Abstract:
A novel, selective, sensitive, cheap and robust hemoglobin imprinted polymer (Hb-MIP) in
the form of a powder, was synthesised through bulk, free-radical polymerization employing
molecular imprinting technology (MIT), for the selective removal of interfering hemoglobin
from whole blood samples prior to instrumental analysis in molecular diagnostics and
toxicological assays. Following solid phase extraction clean-up through batch rebinding
experiments, the Hb-MIP powder effectively removed hemoglobin from whole blood
samples as demonstrated by the UV-Vis absorbance reductions from as high as 0.794 Au to
lower values of 0.193 Au. It also proved to be efficient by optimally removing hemoglobin
within 18 min. Experimentally, the powder showed good selectivity towards hemoglobin as
demonstrated by the percentage removal efficiency of 76%, even in the presence of
analogous species such as chlorophyll with a negligible percentage removal efficiency of
about 32%. Furthermore, the Hb-MIP powder was compared to a commercially available and
expensive interferents removing material, graphitized carbon black (GCB) powder that is not selective, as shown by almost the same percentage removal efficiencies of 96% and 91%, for
hemoglobin and chlorophyll, respectively.

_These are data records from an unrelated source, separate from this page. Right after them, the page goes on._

(* ===== verification/OptPipeline.v ===== *)
(** * The pipeline

    Every pass keeps single-assignment form and the results of a function, and
    so does every pipeline of them, whatever the names it is made from.  The
    passes of a pipeline run in the order of their buckets and, within one, of
    their names in the list. *)

From stdpp Require Import base numbers gmap list relations fin_sets sorting.
From Stdlib Require Import ZArith Strings.Byte.
From S2P Require Import Prelude RaftTypes Float64 Text Rir RirValues RirSem RirFacts Opt OptFacts Ssa OptScan RirRuns OptCons OptRegion.

Local Open Scope crab_scope.
Local Open Scope nat_scope.

(** ** The form after each pass *)

Lemma ssa_defined_once f avail : ssa f avail → defined_once f.
Proof.
  intros Hssa. apply Forall_forall. intros b Hb. apply (once_block f (ssa_once _ _ Hssa)) in Hb.
  by apply NoDup_app in Hb as (_ & _ & ?).
Qed.

(** Constant folding, place by place. *)
Definition folded_at (f : Function) (j n : nat) (i : Inst.t) : Inst.t :=
  match fn_blocks f !! j with
  | Some b => default i (fold_inst i (known_after ∅ (take n (bk_insts b))))
  | None => i
  end.

Lemma constant_fold_map f : (constant_fold f).1 = map_insts (folded_at f) f.
Proof.
  assert (fold_block <$> fn_blocks f = imap (λ j, map_block (folded_at f j)) (fn_blocks f)) as Hb.
  { apply list_eq. intros j. rewrite list_lookup_fmap, list_lookup_imap. destruct (fn_blocks f !! j) as [b|] eqn:Hj; [| done].
    cbn. f_equal. assert ((fold_insts (bk_insts b) ∅).1 = imap (folded_at f j) (bk_insts b)) as Hi.
    { apply list_eq. intros n. rewrite fold_insts_lookup, list_lookup_imap. unfold folded_at. rewrite Hj.
      by destruct (bk_insts b !! n). }
    destruct b. unfold fold_block, map_block, set_field. cbn in *. by rewrite Hi. }
  destruct f. unfold constant_fold, map_insts, set_field. cbn in *. by rewrite Hb.
Qed.

Lemma constant_fold_ssa f avail : ssa f avail → ssa (constant_fold f).1 avail.
Proof.
  intros Hssa. rewrite constant_fold_map.
  assert (∀ i m, dst (default i (fold_inst i m)) = dst i ∧ ∀ x, x ∈ srcs (default i (fold_inst i m)) → x ∈ srcs i) as Hf.
  { intros i m. split; [apply fold_inst_dst |]. intros x. destruct (fold_inst i m) as [r|] eqn:Hr; [| done].
    apply fold_inst_Some in Hr as (d & a & b & u & w & z & op & _ & _ & _ & _ & -> & _). intros Hx. by apply elem_of_nil in Hx. }
  apply ssa_map_same; [done | |]; intros j n i; [intros _ | intros x _]; unfold folded_at; destruct (fn_blocks f !! j); try done; apply Hf.
Qed.

Lemma ssa_sub f g avail : ssa f avail → fn_entry g = fn_entry f → fn_params g = fn_params f →
  fn_blocks g `sublist_of` fn_blocks f → ssa g avail.
Proof.
  intros [Honce Hentry Hedges Huses Hterms] He Hp Hsub.
  assert (∀ b, b ∈ fn_blocks g → b ∈ fn_blocks f) as Hin by (intros b Hb; by eapply elem_of_submseteq, sublist_submseteq).
  split; [| by rewrite He, Hp | by auto | by eauto | by auto].
  eapply sublist_NoDup; [exact Honce |]. unfold definitions. rewrite Hp. apply sublist_app; [done |].
  clear -Hsub. induction Hsub as [|b l1 l2 _ IH|b l1 l2 _ IH]; cbn; [done | by apply sublist_app | by apply sublist_inserts_l].
Qed.

(** ** Sound passes *)

Section sound.
Context {X E : Type} `{HL : RuntimeLaws X E}.

(** A pass that never panics and keeps the form and the results. *)
Definition sound_pass (p : Pass) : Prop :=
  ∀ f avail s, ssa f avail → ∃ g s', pass_run p f s = Some (g, s') ∧ preserves (X := X) (E := E) f g ∧ ∃ avail', ssa g avail'.

Lemma constant_fold_sound : sound_pass ConstantFold.
Proof.
  intros f avail s Hssa. eexists _, _. split; [done |]. split; [| exists avail; by apply constant_fold_ssa].
  apply preserves_iff. intros args h e c. apply constant_fold_runs. by eapply ssa_defined_once.
Qed.

Lemma dead_block_elim_sound : sound_pass DeadBlockElim.
Proof.
  intros f avail s Hssa. destruct (dead_block_elim_spec (X := X) (E := E) f) as (g & n & Hg & _ & Hsub & _ & Hruns).
  eexists g, _. cbn [pass_run DeadBlockElim]. rewrite Hg. split; [done |]. split; [by apply preserves_iff |].
  exists avail. unfold dead_block_elim in Hg. apply bind_Some in Hg as (r & _ & [= <- _]). by apply (ssa_sub f).
Qed.

Lemma escape_to_region_sound : sound_pass EscapeToRegion.
Proof.
  intros f avail s Hssa. destruct (promote_preserves (X := X) (E := E) f) as (g & n & Hg & Hp & Hs).
  eexists g, _. cbn [pass_run EscapeToRegion]. rewrite Hg. split; [done |]. split; [done |]. exists avail. by apply Hs.
Qed.

Lemma inst_stats_sound : sound_pass InstStats.
Proof. intros f avail s Hssa. eexists f, _. split; [done |]. split; [apply preserves_refl | by exists avail]. Qed.

Lemma scalar_replace_cons_sound : sound_pass ScalarReplaceCons.
Proof.
  intros f avail s Hssa. destruct (scalar_replace_cons_spec (X := X) (E := E) f avail Hssa) as (g & n & Hg & Hp & Hs & _).
  eexists g, _. cbn [pass_run ScalarReplaceCons]. rewrite Hg. by split_and!.
Qed.

Definition builtins : gmap bytes Pass := (register_builtins ∅).1.

Lemma register_all_values registry ps n p : (register_all registry ps).1 !! n = Some p → registry !! n = Some p ∨ p ∈ ps.
Proof.
  revert registry. induction ps as [|q ps IH]; intros registry; cbn [register_all]; [by left |].
  destruct (register registry q) as [err|registry'] eqn:Hq; [by left |]. intros [Hn|Hn]%IH; [| right; by right].
  unfold register in Hq. destruct (negb _); [done |]. destruct (registry !! pass_name q); [done |]. injection Hq as <-.
  apply lookup_insert_Some in Hn as [[_ <-]|[_ Hn]]; [right; apply list_elem_of_here | by left].
Qed.

Lemma builtins_sound : map_Forall (λ _, sound_pass) builtins.
Proof.
  intros n p Hp. assert (p = ConstantFold ∨ p = DeadBlockElim ∨ p = EscapeToRegion ∨ p = InstStats ∨ p = ScalarReplaceCons) as Hc.
  { apply register_all_values in Hp as [Hp|Hp]; [by rewrite lookup_empty in Hp |].
    rewrite !elem_of_cons in Hp. destruct Hp as [?|[?|[?|[?|[?|?%elem_of_nil]]]]]; auto. done. }
  destruct Hc as [->|[->|[->|[->| ->]]]]; [apply constant_fold_sound | apply dead_block_elim_sound | apply escape_to_region_sound
    | apply inst_stats_sound | apply scalar_replace_cons_sound].
Qed.

Lemma run_pipeline_sound ps f avail s : Forall sound_pass ps → ssa f avail →
  ∃ g s', run_pipeline ps f s = Some (g, s') ∧ preserves (X := X) (E := E) f g ∧ ∃ avail', ssa g avail'.
Proof.
  intros Hps. revert f avail s. induction Hps as [|p ps Hp _ IH]; intros f avail s Hssa; cbn [run_pipeline].
  - eexists f, s. split; [done |]. split; [apply preserves_refl | by exists avail].
  - destruct (Hp f avail (record_run (pass_name p) s) Hssa) as (f1 & s1 & -> & Hp1 & avail1 & Hssa1). cbn.
    destruct (IH f1 avail1 s1 Hssa1) as (g & s' & Hg & Hpg & Hs). exists g, s'. split_and!; [done | by eapply preserves_trans | done].
Qed.

End sound.

(** ** The order of passes *)

Definition bucket_le (p q : Pass) : Prop := (priority (pass_bucket p) ≤ priority (pass_bucket q))%Z.

Lemma insert_pass_perm p l : insert_pass p l ≡ₚ p :: l.
Proof. induction l as [|q l IH]; [done |]. cbn. destruct (decide _); [done |]. rewrite IH. apply Permutation_swap. Qed.

Lemma sort_passes_perm l : sort_passes l ≡ₚ l.
Proof. induction l as [|p l IH]; [done |]. cbn. by rewrite insert_pass_perm, IH. Qed.

Lemma insert_pass_sorted p l : StronglySorted bucket_le l → StronglySorted bucket_le (insert_pass p l).
Proof.
  induction 1 as [|q l Hs IH Hq]; cbn; [by repeat constructor |]. destruct (decide _) as [Hle|Hle].
  - constructor; [by constructor |]. constructor; [done |]. eapply Forall_impl; [done |]. unfold bucket_le. intros r Hr. lia.
  - constructor; [done |]. rewrite insert_pass_perm. constructor; [unfold bucket_le; lia | done].
Qed.

Lemma sort_passes_sorted l : StronglySorted bucket_le (sort_passes l).
Proof. induction l as [|p l IH]; cbn; [constructor | by apply insert_pass_sorted]. Qed.

(** The passes of one bucket. *)
Definition of_bucket (b : Bucket) (l : list Pass) : list Pass :=
  filter (λ p, priority (pass_bucket p) = priority b) l.

Lemma insert_pass_bucket b p l : of_bucket b (insert_pass p l) = of_bucket b (p :: l).
Proof.
  induction l as [|q l IH]; [done |]. cbn [insert_pass]. destruct (decide _) as [Hle|Hle]; [done |].
  unfold of_bucket in *. rewrite filter_cons, IH, !filter_cons.
  repeat destruct (decide _); try done. lia.
Qed.

Lemma sort_passes_stable b l : of_bucket b (sort_passes l) = of_bucket b l.
Proof.
  induction l as [|p l IH]; [done |]. cbn [sort_passes foldr]. fold (sort_passes l). rewrite insert_pass_bucket.
  unfold of_bucket in *. by rewrite !filter_cons, IH.
Qed.

(** A pipeline made from names is refused with the names that are not
    registered, in their order, when there are any; otherwise it has the pass
    of every name, in the order of the buckets and, within a bucket, of the
    names. *)
Theorem from_names_orders registry names :
  match from_names registry names with
  | inl unknown => unknown ≠ [] ∧ unknown = filter (λ n, registry !! n = None) names
  | inr ps =>
      (∀ n, n ∈ names → is_Some (registry !! n)) ∧ ps ≡ₚ omap (λ n, registry !! n) names ∧
      StronglySorted bucket_le ps ∧ ∀ b, of_bucket b ps = of_bucket b (omap (λ n, registry !! n) names)
  end.
Proof.
  unfold from_names. destruct (filter _ names) as [|n l] eqn:Hf; [| done].
  split_and!; [| apply sort_passes_perm | apply sort_passes_sorted | intros b; apply sort_passes_stable].
  intros n Hn. destruct (registry !! n) eqn:Hr; [done |].
  assert (n ∈ filter (λ n, registry !! n = None) names) as Hin by (by apply list_elem_of_filter).
  rewrite Hf in Hin. by apply elem_of_nil in Hin.
Qed.

Lemma from_names_sound `{HL : RuntimeLaws X E} names ps : from_names builtins names = inr ps →
  Forall (sound_pass (X := X) (E := E)) ps.
Proof.
  unfold from_names. destruct (filter _ names); [| done]. intros [= <-]. rewrite sort_passes_perm.
  apply Forall_forall. intros p (m & _ & Hm)%list_elem_of_omap. by apply (builtins_sound m).
Qed.

(** C29: whatever passes are on, the optimiser returns a function in
    single-assignment form, if it was given one, with the same results: every
    run of either function has one of the other that ends with the same value
    and the same memory, but for pairs that nothing refers to.  It does not
    panic. *)
Theorem pipeline_preserves `{HL : RuntimeLaws X E} f avail default_on active : ssa f avail →
  ∃ g, run_active_pipeline builtins default_on active f = Some g ∧ preserves (X := X) (E := E) f g ∧ ∃ avail', ssa g avail'.
Proof.
  intros Hssa. unfold run_active_pipeline, run_active_pipeline_with.
  assert (∃ g, Some f = Some g ∧ preserves (X := X) (E := E) f g ∧ ∃ avail', ssa g avail') as Hsame.
  { exists f. split; [done |]. split; [apply preserves_refl | by exists avail]. }
  destruct (merge_names default_on active) as [|n names]; [done |].
  destruct (from_names builtins (n :: names)) as [u|ps] eqn:Hf; [done |].
  destruct (run_pipeline_sound (X := X) (E := E) ps f avail (MkStats ∅ ∅)) as (g & s' & Hg & Hp & Hs); [| done |].
  - by eapply from_names_sound.
  - exists g. rewrite Hg. by split_and!.
Qed.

The synthesized Hb-MIP powder in this thesis
presented itself as an efficient, selective, cheap and non-destructive whole blood clean-up
pre-analytical tool that with further research may replace the conventional whole blood cleanup
strategies that are currently employed in molecular diagnostics and toxicological assays
such as the common, inefficient and destructive centrifugation.